Viele Paläste befinden sich in der gleichen Lage wie G.A. Lansburghs Wiltern Theatre in Los Angeles. Dieses wunderschöne Art-déco-Gebäude mit seiner verblassten grünen Fassade hat mittlerweile einen enormen Wert von über sechseinhalb Millionen Dollar. Seine Nutzung als Filmpalast ist nicht mehr rentabel, doch sein Grundstückswert ist rasant gestiegen. Bislang liegen keine nennenswerten Angebote zur Rettung des Gebäudes vor, und ein Abriss würde den Wert des Grundstücks noch weiter steigern.
Immobilien in Innenstädten sind so wertvoll, dass Gebäude darauf enorme Einnahmen generieren müssen, um ihre Existenz wirtschaftlich zu rechtfertigen. Andernfalls besteht enormer Druck, sie abzureißen und durch Gebäude zu ersetzen, die maximalen Cashflow versprechen. Nur eine kleine Gruppe von Bürgern – selten, natürlich, darunter die Eigentümer selbst – setzt sich für den Erhalt historischer Gebäude anstelle von hohen Gewinnen ein.
Die Paläste sind nur noch charmante Anachronismen
Da sich Bevölkerung und Kinos in die Vororte verlagert haben, benötigt die Öffentlichkeit diese charmanten Anachronismen nicht mehr.
Selbst ihre Rolle als Fantasieschlösser ist überholt.
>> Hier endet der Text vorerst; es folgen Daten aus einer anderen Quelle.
Lemma view_keeps_order_of_ties_witness :
  processedLogs Js.ascii_toLowerCase no_time Js.ascii_compare
    [log_critical; log_unknown; log_high] "" by_severity asc None
  = [log_high; log_critical; log_unknown]
  /\ List.filter key_is_4
       (processedLogs Js.ascii_toLowerCase no_time Js.ascii_compare
          [log_critical; log_unknown; log_high] "" by_severity asc None)
     = List.filter key_is_4
         (filtered Js.ascii_toLowerCase [log_critical; log_unknown; log_high]
            "" None).
Proof.
  split; [reflexivity|].
  apply (view_keeps_order_of_ties Js.ascii_toLowerCase no_time Js.ascii_compare
           [log_critical; log_unknown; log_high] "" by_severity asc None
           key_is_4).
  - intros a b _ _. rewrite !sortCompare_severity_asc.
    rewrite <- Z.sgn_opp. f_equal. lia.
  - intros a b c _ _ _. rewrite !sortCompare_severity_asc. lia.
  - intros a b Ha Hb. rewrite sortCompare_severity_asc.
    unfold key_is_4 in Ha, Hb. apply Z.eqb_eq in Ha, Hb. lia.
Defined.

(** X15.  The view sorted by severity is in the order of the keys the
    comparator computes: high (1), medium (2), low (3), then critical and
    no severity together (4), upwards when ascending and downwards when
    descending. *)
Theorem severity_sort_in_key_order toLowerCase getTime localeCompare
    (logs : list LogEntry) (filter : string) (sel : option string) :
  StronglySorted (fun a b => (severity_key a <= severity_key b)%Z)
    (processedLogs toLowerCase getTime localeCompare logs filter
       by_severity asc sel)
  /\ StronglySorted (fun a b => (severity_key b <= severity_key a)%Z)
       (processedLogs toLowerCase getTime localeCompare logs filter
          by_severity desc sel)
  /\ (forall log,
        severity_key log
        = match severity log with
          | Some high => 1
          | Some medium => 2
          | Some low => 3
          | Some critical | None => 4
          end%Z).
Proof.
  rewrite !view_sorts_filtered. split; [|split].
  - eapply StronglySorted_weaken; [|apply severity_sorted].
    intros x y. unfold in_order. rewrite sortCompare_severity_asc. lia.
  - eapply StronglySorted_weaken; [|apply severity_sorted].
    intros x y. unfold in_order. rewrite sortCompare_severity_desc. lia.
  - intros log. unfold severity_key. by destruct (severity log) as [[]|].
Qed.

(** X16.  The severity selector matches names exactly: selecting a
    non-empty string that is not the name of a severity, such as a name
    in another letter case, leaves the view empty. *)
Theorem unknown_selection_empties_view toLowerCase getTime localeCompare
    (logs : list LogEntry) (filter : string) (field : SortField)
    (dir : SortDirection) (sel : string) :
  sel <> EmptyString ->
  (forall s, severity_name s <> sel) ->
  processedLogs toLowerCase getTime localeCompare logs filter field dir
    (Some sel) = [].
Proof.
  intros Hne Hname. apply elem_of_nil_inv. intros log Hin.
  rewrite view_sorts_filtered, sort_perm in Hin.
  apply elem_of_filtered in Hin as (_ & _ & Hsel). simpl in Hsel.
  destruct Hsel as [Hempty | (s & _ & Hs)]; [done|]. by apply (Hname s).
Qed.

Lemma unknown_selection_empties_view_witness :
  processedLogs Js.ascii_toLowerCase no_time Js.ascii_compare
    [log_critical; log_high; log_unknown] "" by_timestamp desc (Some "High")
  = [].
Proof.
  apply (unknown_selection_empties_view Js.ascii_toLowerCase no_time
           Js.ascii_compare [log_critical; log_high; log_unknown] ""
           by_timestamp desc "High").
  - discriminate.
  - intros s. by destruct s.
Defined.

(** ** Batches of logs and the letter case of the filter *)

Lemma classify_fixed toLowerCase (log : LogEntry) :
  known_severity log = true -> Js.truthy (type log) = true ->
  classify toLowerCase log = log.
Proof.
  intros Hs Ht. unfold classify. rewrite classify_severity_set by done.
  by apply classify_type_set.
Qed.

Lemma classify_keeps_fields toLowerCase (log : LogEntry) :
  timestamp (classify toLowerCase log) = timestamp log
  /\ source (classify toLowerCase log) = source log
  /\ content (classify toLowerCase log) = content log.
Proof.
  unfold classify, classify_type, classify_severity.
  destruct (severity log); destruct (Js.truthy _); case_includes; done.
Qed.

(** X17.  Classifying a batch keeps the number and the order of its
    records and the timestamp, source and content of each; every record
    of the result has a severity and a non-empty type, and classifying
    the result again changes nothing. *)
Theorem enhancedLogs_keeps_batch toLowerCase (logsData : list LogEntry) :
  length (enhancedLogs toLowerCase logsData) = length logsData
  /\ map timestamp (enhancedLogs toLowerCase logsData) = map timestamp logsData
  /\ map source (enhancedLogs toLowerCase logsData) = map source logsData
  /\ map content (enhancedLogs toLowerCase logsData) = map content logsData
  /\ Forall (fun log => known_severity log = true
                        /\ Js.truthy (type log) = true)
            (enhancedLogs toLowerCase logsData)
  /\ enhancedLogs toLowerCase (enhancedLogs toLowerCase logsData)
     = enhancedLogs toLowerCase logsData.
Proof.
  unfold enhancedLogs.
  induction logsData as [|log l (IHlen & IHt & IHs & IHc & IHf & IHi)];
    [by repeat split|].
  destruct (classify_keeps_fields toLowerCase log) as (Ht & Hs & Hc).
  destruct (classify_classified toLowerCase log) as (Hk & Hty).
  cbn [map length]. rewrite Ht, Hs, Hc, IHt, IHs, IHc, IHlen, IHi.
  rewrite (classify_fixed toLowerCase (classify toLowerCase log) Hk Hty).
  repeat split. by constructor.
Qed.

Lemma matchesFilter_lowered toLowerCase (filter : string) (log : LogEntry) :
  toLowerCase (toLowerCase filter) = toLowerCase filter ->
  matchesFilter toLowerCase (toLowerCase filter) log
  = matchesFilter toLowerCase filter log.
Proof. unfold matchesFilter. by intros ->. Qed.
Futuristische Gebäude wie das Hyatt Hotel in San Francisco und das Bonaventure Hotel in Los Angeles haben diese Funktion übernommen. Diese hochmodernen „Paläste“ entführen die Menschen in die Welt des 21. Jahrhunderts, hin zu Weltraumtechnologie und Science-Fiction.
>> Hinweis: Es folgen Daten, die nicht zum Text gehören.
Lemma record_ops_commute_witness :
  registry_populated ready_state
  ∧ (increment_counter_metric (CounterKey LLM_INVOCATIONS) default_increment None
       ≫= λ _, record_histogram_metric (HistogramKey LLM_LATENCY_MS) (PyFloat (321 # 1)) None)
      ready_state
    = (record_histogram_metric (HistogramKey LLM_LATENCY_MS) (PyFloat (321 # 1)) None
         ≫= λ _, increment_counter_metric (CounterKey LLM_INVOCATIONS) default_increment None)
        ready_state.
Proof.
  split; [apply ready_state_populated |].
  apply (record_ops_commute Increment Record_ (CounterKey LLM_INVOCATIONS)
           (HistogramKey LLM_LATENCY_MS) default_increment (PyFloat (321 # 1)) None None
           ready_state).
  - apply ready_state_populated.
  - reflexivity.
  - reflexivity.
  - discriminate.
Defined.

(** X5: The message of the [KeyError] of a record operation tells which metric
    was asked for: different identities never share a message. *)
Theorem not_initialized_names_metric (k1 k2 : MetricName) :
  k1 ≠ k2 → not_initialized k1 ≠ not_initialized k2.
Proof.
  intros Hne E. apply Hne. clear Hne.
  destruct k1 as [[]|[]|[]], k2 as [[]|[]|[]];
    first [reflexivity | by vm_compute in E].
Qed.

Lemma not_initialized_names_metric_witness :
  CounterKey LLM_TOKENS_INPUT ≠ CounterKey LLM_TOKENS_OUTPUT
  ∧ not_initialized (CounterKey LLM_TOKENS_INPUT)
    ≠ not_initialized (CounterKey LLM_TOKENS_OUTPUT).
Proof.
  split; [discriminate |].
  apply (not_initialized_names_metric (CounterKey LLM_TOKENS_INPUT)
           (CounterKey LLM_TOKENS_OUTPUT)).
  discriminate.
Defined.

(** ** More on [setup_metrics] *)

Lemma setup_metrics_ok_iff (s : State) :
  (setup_metrics s).1 = Ok ()
  ↔ ∃ meter : Meter,
      _meter (self s) = Some meter ∧ ∀ k : MetricName, ∃ i, create meter k = Ok i.
Proof.
  split.
  - intros Hok. destruct (_meter (self s)) as [meter|] eqn:Hmeter.
    + exists meter. split; [done |]. intros k.
      rewrite (setup_metrics_with_meter meter s Hmeter) in Hok.
      destruct (for_each_install meter catalog s) as (n & reg' & _ & Hin & _ & Hres).
      rewrite Hok in Hres. subst n. rewrite firstn_all in Hin.
      destruct (Hin k (catalog_complete k)) as (i & Hi & _). by exists i.
    + by rewrite (setup_metrics_no_meter s Hmeter) in Hok.
  - intros (meter & Hmeter & Hall).
    rewrite (setup_metrics_with_meter meter s Hmeter).
    destruct (for_each_install meter catalog s) as (n & reg' & _ & _ & _ & Hres).
    destruct (for_each catalog (install meter) s).1 as [[]|e]; [done |].
    destruct Hres as (k & _ & Hraise). destruct (Hall k) as (i & Hi). congruence.
Qed.

(** X6: [setup_metrics] returns exactly when the meter handle is set and the
    meter creates an instrument for every identity of the catalog; what the
    registry held before plays no part. *)
Theorem setup_metrics_returns_iff (s : State) :
  (setup_metrics s).1 = Ok ()
  ↔ ∃ meter : Meter,
      _meter (self s) = Some meter ∧ ∀ k : MetricName, ∃ i, create meter k = Ok i.
Proof. apply setup_metrics_ok_iff. Qed.

(** X7: What a successful [setup_metrics] asks of the meter and stores: each
    counter is the one created under its wire name with unit "1" and its
    description, each histogram under its wire name with unit "ms", each
    gauge under its wire name with unit "1". *)
Theorem setup_metrics_instruments (meter : Meter) (s s' : State) :
  _meter (self s) = Some meter →
  setup_metrics s = (Ok (), s') →
  (∀ m : CounterMetricName, ∃ d c,
      Counter_name.get_description m = Ok d
      ∧ create_counter meter (Counter_name.get_metric_name m) "1" d = Ok c
      ∧ metrics (self s') !! CounterKey m = Some (ICounter c))
  ∧ (∀ m : HistogramMetricName, ∃ d c,
      Histogram_name.get_description m = Ok d
      ∧ create_histogram meter (Histogram_name.get_metric_name m) "ms" d = Ok c
      ∧ metrics (self s') !! HistogramKey m = Some (IHistogram c))
  ∧ (∀ m : GaugeMetricName, ∃ d c,
      Gauge_name.get_description m = Ok d
      ∧ create_gauge meter (Gauge_name.get_metric_name m) "1" d = Ok c
      ∧ metrics (self s') !! GaugeKey m = Some (IGauge c)).
Proof.
  intros Hmeter Hrun. rewrite (setup_metrics_with_meter meter s Hmeter) in Hrun.
  destruct (for_each_install meter catalog s) as (n & reg' & Hs & Hin & _ & Hres).
  assert (Hok : (for_each catalog (install meter) s).1 = Ok ()) by by rewrite Hrun.
  rewrite Hok in Hres. subst n.
  rewrite Hrun in Hs. simpl in Hs. subst s'.
  rewrite firstn_all in Hin. simpl.
  split_and!; intros m.
  - destruct (Hin (CounterKey m) (catalog_complete _)) as (i & Hcreate & Hi).
    unfold create in Hcreate.
    destruct (Counter_name.get_description m) as [d|]; [|done].
    destruct (create_counter meter _ _ _) as [c|] eqn:Hc; [|done].
    injection Hcreate as <-. by exists d, c.
  - destruct (Hin (HistogramKey m) (catalog_complete _)) as (i & Hcreate & Hi).
    unfold create in Hcreate.
    destruct (Histogram_name.get_description m) as [d|]; [|done].
    destruct (create_histogram meter _ _ _) as [c|] eqn:Hc; [|done].
    injection Hcreate as <-. by exists d, c.
  - destruct (Hin (GaugeKey m) (catalog_complete _)) as (i & Hcreate & Hi).
    unfold create in Hcreate.
    destruct (Gauge_name.get_description m) as [d|]; [|done].
    destruct (create_gauge meter _ _ _) as [c|] eqn:Hc; [|done].
    injection Hcreate as <-. by exists d, c.
Qed.

Lemma setup_metrics_instruments_witness :
  ∃ d c,
    Histogram_name.get_description LLM_LATENCY_MS = Ok d
    ∧ create_histogram sdk_meter (Histogram_name.get_metric_name LLM_LATENCY_MS) "ms" d = Ok c
    ∧ metrics (self (setup_metrics (metered_state sdk_meter)).2) !! HistogramKey LLM_LATENCY_MS
      = Some (IHistogram c).
Proof.
  apply (setup_metrics_instruments sdk_meter (metered_state sdk_meter)
           (setup_metrics (metered_state sdk_meter)).2).
  - reflexivity.
  - by vm_compute.
Defined.

(** X8: A second [setup_metrics] never removes an identity: whatever the call
    does, every identity the registry held is still a key afterwards. *)
Theorem setup_metrics_keeps_keys (s : State) :
  dom (metrics (self s)) ⊆ dom (metrics (self (setup_metrics s).2)).
Proof.
  destruct (setup_metrics_run s) as (n & reg' & -> & Hin & Hout & _). simpl.
  intros k Hk. apply elem_of_dom. apply elem_of_dom in Hk.
  destruct (decide (k ∈ take n catalog)) as [Hn|Hn].
  - destruct (Hin k Hn) as (i & -> & _). by eexists.
  - by rewrite (Hout k Hn).
Qed.

(** ** More on [setup_telemetry] *)

Lemma setup_telemetry_provider (h : Host) (s : State) :
  meter_provider (world (setup_telemetry h s).2)
  = Some (default (provider_for (self s)) (meter_provider (world s))).
Proof.
  unfold setup_telemetry, try_except_OSError, start_http_server, set_meter_provider,
         LOG_warning, get_meter, provider_for.
  rewrite !bind_run. unfold get_self, set_world. rewrite !bind_run.
  destruct (start_http_server_outcome h (prometheus_port (self s))) as [e|].
  - destruct e as [errno| | | |]; unfold raise; simpl;
      try (by destruct (meter_provider (world s))).
    destruct (decide (errno = 48)); simpl; by destruct (meter_provider (world s)).
  - simpl. by destruct (meter_provider (world s)).
Qed.

Lemma setup_telemetry_ok_iff (h : Host) (s : State) :
  (setup_telemetry h s).1 = Ok ()
  ↔ start_http_server_outcome h (prometheus_port (self s)) = None
    ∨ start_http_server_outcome h (prometheus_port (self s)) = Some (OSError 48).
Proof.
  pose proof (setup_telemetry_run h s) as (_ & _ & _ & Hrun).
  destruct (start_http_server_outcome h (prometheus_port (self s))) as [e|].
  - destruct Hrun as (_ & Hrun). case_decide as He.
    + subst e. destruct Hrun as (-> & _). split; [by right | done].
    + destruct Hrun as (-> & _). split; [done |]. intros [?|[= ?]]; done.
  - destruct Hrun as (-> & _). split; [by left | done].
Qed.

(** X9: [setup_telemetry] returns exactly when [start_http_server] returns or
    raises [OSError] with errno 48. *)
Theorem setup_telemetry_returns_iff (h : Host) (s : State) :
  (setup_telemetry h s).1 = Ok ()
  ↔ start_http_server_outcome h (prometheus_port (self s)) = None
    ∨ start_http_server_outcome h (prometheus_port (self s)) = Some (OSError 48).
Proof. apply setup_telemetry_ok_iff. Qed.

(** X10: On a port that can be bound, [setup_telemetry] returns with the port
    served, the meter for the manager's service name stored in the handle,
    nothing logged and the registry untouched. *)
Theorem setup_telemetry_binds_free_port (h : Host) (s : State) :
  start_http_server_outcome h (prometheus_port (self s)) = None →
  (setup_telemetry h s).1 = Ok ()
  ∧ http_servers (world (setup_telemetry h s).2)
    = (http_servers (world s) ++ [prometheus_port (self s)])%list
  ∧ _meter (self (setup_telemetry h s).2)
    = Some (get_meter_outcome h (service_name (self s)))
  ∧ LOG (world (setup_telemetry h s).2) = LOG (world s)
  ∧ metrics (self (setup_telemetry h s).2) = metrics (self s).
Proof.
  intros Hbind. pose proof (setup_telemetry_run h s) as (_ & _ & Hreg & Hrun).
  rewrite Hbind in Hrun. destruct Hrun as (? & ? & ? & ?). by split_and!.
Qed.

Lemma setup_telemetry_binds_free_port_witness :
  start_http_server_outcome (free_host Linux) (prometheus_port (self fresh_state)) = None
  ∧ (setup_telemetry (free_host Linux) fresh_state).1 = Ok ()
  ∧ http_servers (world (setup_telemetry (free_host Linux) fresh_state).2) = [9464]
  ∧ _meter (self (setup_telemetry (free_host Linux) fresh_state).2) = Some sdk_meter
  ∧ LOG (world (setup_telemetry (free_host Linux) fresh_state).2) = []
  ∧ metrics (self (setup_telemetry (free_host Linux) fresh_state).2) = ∅.
Proof.
  split; [reflexivity |].
  apply (setup_telemetry_binds_free_port (free_host Linux) fresh_state).
  reflexivity.
Defined.

(** X11: When [start_http_server] raises [OSError] with errno 48,
    [setup_telemetry] still returns and stores the meter; it serves no port
    and logs the one warning that names the manager's port. *)
Theorem setup_telemetry_swallows_errno_48 (h : Host) (s : State) :
  start_http_server_outcome h (prometheus_port (self s)) = Some (OSError 48) →
  (setup_telemetry h s).1 = Ok ()
  ∧ http_servers (world (setup_telemetry h s).2) = http_servers (world s)
  ∧ _meter (self (setup_telemetry h s).2)
    = Some (get_meter_outcome h (service_name (self s)))
  ∧ LOG (world (setup_telemetry h s).2)
    = (LOG (world s)
       ++ [warning ("Prometheus HTTP server already running on port "
                    ++ pretty (prometheus_port (self s)))])%list.
Proof.
  intros Hbind. pose proof (setup_telemetry_run h s) as (_ & _ & _ & Hrun).
  rewrite Hbind, decide_True in Hrun by done.
  destruct Hrun as (? & ? & ? & ?). by split_and!.
Qed.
Es ist eine bedauerliche amerikanische Eigenart, dass wir, während wir in die Zukunft stürmen, oft unsere Vergangenheit verleugnen und alles begraben, was uns an unser Erbe erinnert.
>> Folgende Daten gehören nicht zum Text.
(** * The [my-rule] ESLint rule: disallow [var] declarations

    A shallow embedding of [lib/rules/my-rule.js] and of the part of its
    test file that fixes the expected behaviour, followed by the
    properties the rule is expected to have.

    The rule is a plain object with two members: [meta], a literal
    description of the rule, and [create], a factory that receives the
    engine's rule context and returns the listeners of the rule, keyed
    by the type of the syntax node they want to see.  The one listener,
    [VariableDeclaration], reads [node.kind] and calls [context.report]
    when it is the string ["var"].

    The last part embeds the configuration module with which the
    repository lints itself, an object literal built with spreads from
    three imported packages. *)

From stdpp Require Import gmap strings list fin_maps pretty.

(** ** JavaScript values *)

(** The values that occur in a syntax tree and in the rule's metadata.
    Objects are finite maps from property names to values, as the code
    uses them; the payload of a number is never inspected by the rule,
    integer literals are all the inputs of the test file need. *)
#[local] Set Warnings "-register-all".

Inductive value : Type :=
  | VUndefined
  | VNull
  | VBoolean (b : bool)
  | VNumber (n : Z)
  | VString (s : string)
  | VArray (items : list value)
  | VObject (props : gmap string value).

(** An abrupt completion: the only exception the rule's own code can
    raise is the [TypeError] of a property read on [undefined] or
    [null]; [Raised] carries whatever the engine's callback throws. *)
Inductive exception : Type :=
  | TypeError (what : string)
  | Raised (what : value).

#[local] Set Warnings "register-all".

Inductive completion (A : Type) : Type :=
  | Normal (a : A)
  | Throw (e : exception).

Arguments Normal {A} a.
Arguments Throw {A} e.

(** [o.p] for a property name [p].  Reading a property of [undefined]
    or [null] throws; an object yields the property or [undefined].  The
    other values are primitives and arrays: what their prototypes supply
    ([length], indices, methods) is left out, none of it is named [kind]
    or [type], the two names read below.  Syntax nodes are plain data:
    no getters, no proxies. *)
Definition Get (o : value) (p : string) : completion value :=
  match o with
  | VUndefined =>
      Throw (TypeError ("Cannot read properties of undefined (reading '" +:+ p +:+ "')"))
  | VNull =>
      Throw (TypeError ("Cannot read properties of null (reading '" +:+ p +:+ "')"))
  | VObject props => Normal (default VUndefined (props !! p))
  | _ => Normal VUndefined
  end.

(** [v === s] for a string literal [s]: true exactly when [v] is a
    string with the same characters; no conversion takes place. *)
Definition strict_equals_string (v : value) (s : string) : bool :=
  match v with
  | VString t => bool_decide (t = s)
  | _ => false
  end.

(** ** Computations of the rule

    A listener runs inside the engine: it may change the engine's state
    (only through the callbacks the engine hands out) and it may throw.
    [World] is the state of the engine, of which the rule knows
    nothing. *)
Definition js (World A : Type) : Type := World → completion A * World.

Section Computations.
Context {World : Type}.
Unweigerlich werden viele Filmpaläste abgerissen werden. Mit jedem, der fällt, verlieren wir ein Stück von uns selbst und löschen einen Moment unserer Jugend aus, der nie wiederkehren kann. Filmpaläste boten Fantasie, Lachen und Unterhaltung in einem prachtvollen Ambiente, das moderne Kinos deprimierend trist erscheinen lässt.
Sie waren die Kathedralen, in denen die Menschheit zum ersten Mal in der Massenkommunikation per Videokonferenz zusammenkam. Die dort begonnene Transformation des menschlichen Bewusstseins durch die Medien zählt zu den weitreichendsten Entwicklungen dieses Jahrhunderts. Indem wir ihre Ursprünge zerstören, berauben wir uns selbst.
Indem wir unsere Vergangenheit auslöschen, rechtfertigen wir unseren Verlust mit dem Zauberwort „Fortschritt“. Diese Zerstörung nährt eine erschreckende Gefühllosigkeit, die unsere Werte verzerrt. Das Movie Palace ist ein zentrales Symbol der amerikanischen Sozial- und Kulturgeschichte. Wenn wir es zerstören, begehen wir einen unwiederbringlichen Fehler.